I believe he has the MH series as well, and could not only show you, but demonstrate well.  It would be good for you two to hammer (and sickle?) the so-called Systema/ROSS schism.  You can find his contact info on the SCHOOLS page at RMAX.tv.

Coach Sonnon


----------



## Arthur (Sep 25, 2002)

Scott,

Yes, I've been in touch with Oleg. After I wrote my post on the R.O.S.S. vs.
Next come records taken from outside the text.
(** * ai-semantic-search: a shallow embedding of the build / load / query scripts

    The repository consists of three small scripts around two external
    libraries (a sentence embedder and a flat inner-product FAISS index):

    - [index_build.py]  reads [data/*.txt], embeds the texts and writes
      [artifacts/faiss.index], [artifacts/docs.json], [artifacts/meta.json];
    - [search.py]       a command-line loop that loads the index and the
      documents and prints the top 3 hits of every query;
    - [app.py]          a Streamlit page that loads the three artifacts and
      renders the top-k hits with a [snippet] of each document.

    Python strings are modelled as lists of Unicode code points, the file
    system as a finite map from paths to nodes, and every script as a
    computation in a small state-and-exception monad over a [world]
    (directory listing, files, resource cache, event log).  The embedder,
    the serialisers and [IndexFlatIP.search] are external: they are section
    variables, constrained only by the part of their documented contract a
    statement needs. *)

From Stdlib Require Import ZArith NArith Lia Ascii String DecimalString.
From stdpp Require Import base decidable option list sorting gmap.

Local Open Scope N_scope.

(** ** Python primitives *)

Module Py.
(** An [async] computation over the collection. *)
Definition Async (A : Type) := Collection -> Outcome A * Collection.

Definition ret {A : Type} (a : A) : Async A := fun coll => (Resolved a, coll).

Definition throw {A : Type} (e : ApiError) : Async A :=
  fun coll => (Rejected e, coll).

(** [await]: a rejection ends the computation where it stands. *)
Definition bind {A B : Type} (m : Async A) (k : A -> Async B) : Async B :=
  fun coll =>
    match m coll with
    | (Resolved a, coll') => k a coll'
    | (Rejected e, coll') => (Rejected e, coll')
    end.

(** A promise that does not touch the collection. *)
Definition settled {A : Type} (o : Outcome A) : Async A := fun coll => (o, coll).

Declare Scope async_scope.
Delimit Scope async_scope with async.
Notation "x <- m ;; k" := (bind m (fun x => k))
  (at level 61, m at next level, right associativity) : async_scope.
Notation "'await' m ;; k" := (bind m (fun _ => k))
  (at level 61, m at next level, right associativity) : async_scope.

(* ================================================================== *)
(** ** Updates *)

(** [$addToSet]: the value is appended unless the array already holds an
    equal one. *)
Definition addToSet {A : Type} (eqb : A -> A -> bool) (x : A) (l : list A)
    : list A :=
  if existsb (eqb x) l then l else (l ++ [x])%list.

(** [{ $addToSet: { revenues: revenue } }] *)
Definition addToSet_revenues (revenue : Revenue) (d : Dashboard) : Dashboard :=
  mkDashboard (_id d) (user d) (addToSet revenue_eqb revenue (revenues d))
              (receivables d) (expenses d).

(** [{ $addToSet: { receivables: receivable } }] *)
Definition addToSet_receivables (receivable : Receivable) (d : Dashboard)
    : Dashboard :=
  mkDashboard (_id d) (user d) (revenues d)
              (addToSet receivable_eqb receivable (receivables d)) (expenses d).

(** [{ $addToSet: { expenses: expense } }] *)
Definition addToSet_expenses (expense : Expense) (d : Dashboard) : Dashboard :=
  mkDashboard (_id d) (user d) (revenues d) (receivables d)
              (addToSet expense_eqb expense (expenses d)).

(** The update of [Model.findByIdAndUpdate(id, update, { new: true })] on the
    collection: the document whose [_id] is [id] is replaced by its update
    and returned as updated; [None] is the [null] of an absent document.
    Entries are values of the entry types, so the schema validators that
    [runValidators] asks for have nothing left to reject. *)
Fixpoint updateById (id : ObjectId) (update : Dashboard -> Dashboard)
    (coll : Collection) : option Dashboard * Collection :=
  match coll with
  | [] => (None, [])
  | d :: rest =>
      if N.eqb (_id d) id then (Some (update d), update d :: rest)
      else let (found, rest') := updateById id update rest in
           (found, d :: rest')
  end.

Definition findByIdAndUpdate (id : ObjectId) (update : Dashboard -> Dashboard)
    : Async (option Dashboard) :=
  fun coll => let (found, coll') := updateById id update coll in
              (Resolved found, coll').

(** [Array.prototype.indexOf]: the first position of [x], or -1. *)
Fixpoint indexOf (l : list string) (x : string) : Z :=
  match l with
  | [] => -1
  | y :: l' =>
      if String.eqb y x then 0
      else let i := indexOf l' x in if i <? 0 then -1 else i + 1
  end.

Definition expenseTypes : list string :=
  [ "Transfer between cards"; "Cash withdrawn"; "Food"; "Taxes"; "Rent" ].

(* ================================================================== *)
(** ** The service *)

Section DashboardService.

(** [createDateFilter(date, month, year)] of [utils/date]: the filter
    object it builds for the given fields, whatever it is. *)
Variable createDateFilter :
  option Date -> option Z -> option Z -> FilterQuery.

(** [const months = getMonths()] of [utils/getMonths]. *)
Variable months : list string.

(** [UserService.getUserById], a read of the user directory. *)
Variable User : Type.
Variable getUserById : ObjectId -> Outcome User.

Definition project_overview (d : Dashboard) : OverviewRow :=
  {| ov_id := _id d;
     totalRevenue := op_sum (path_revenues_amount d);
     totalReceivables := op_sum (path_receivables_amount d);
     pendingReceivables :=
       op_sum (op_cond (op_eq (path_receivables_status d) (BString "Pending"))
                       (path_receivables_amount d)
                       (BNumber 0));
     totalExpenses := op_sum (path_expenses_amount d) |}.

Definition getOverview (userId : ObjectId) (filter : option OverviewFilter)
    (coll : Collection) : list OverviewRow :=
  let dateFilter :=
    createDateFilter (opt filter date) (opt filter month) (opt filter year) in
  let matchConditions :=
    mkMatch userId
      (if (0 <? Z.of_nat (List.length (keys dateFilter)))
       then Some [dateFilter] else None) in
  stage_project project_overview (stage_match matchConditions coll).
Systema thread, I thought "hey, I should contact him". We've been in touch since then through email. we've been trying to get together for sharing and show and tell, but as of now, our schedules just haven't mixed.



> It would be good for you two to hammer (and sickle?) the so-called Systema/ROSS schism.



Well, I don't really see that there is a schism, but I look forward to working out together.

Until I can get together with Oleg, I would still be interested in hearing about the direction/content of the Movement tapes. 

Thanks,
Arthur


----------



## RMAX.tv (Sep 25, 2002)

Arthur, great.  Oleg's a great guy, with a wonderful family.

Ben Brackbill, creator of MH, wrote this at the RMAX forum: 

"The main difference is that the WW program is geared towards people who are already physically active and would like to increase their ROM and overall health oft heir joints. MH is for people who are not currently active and would like a means of integrating movement breathing and alignment."

MH demonstrates how to make the ZDOROVYE Exercise Encyclopedia programmatic, and dedicates to people whom need begin to enter the three phases of development in ZDOROVYE:
1. Recovery
2. Coordination
3. Refinement

Coach Sonnon


----------



## Arthur (Sep 25, 2002)

Thanks.

Arthur


----------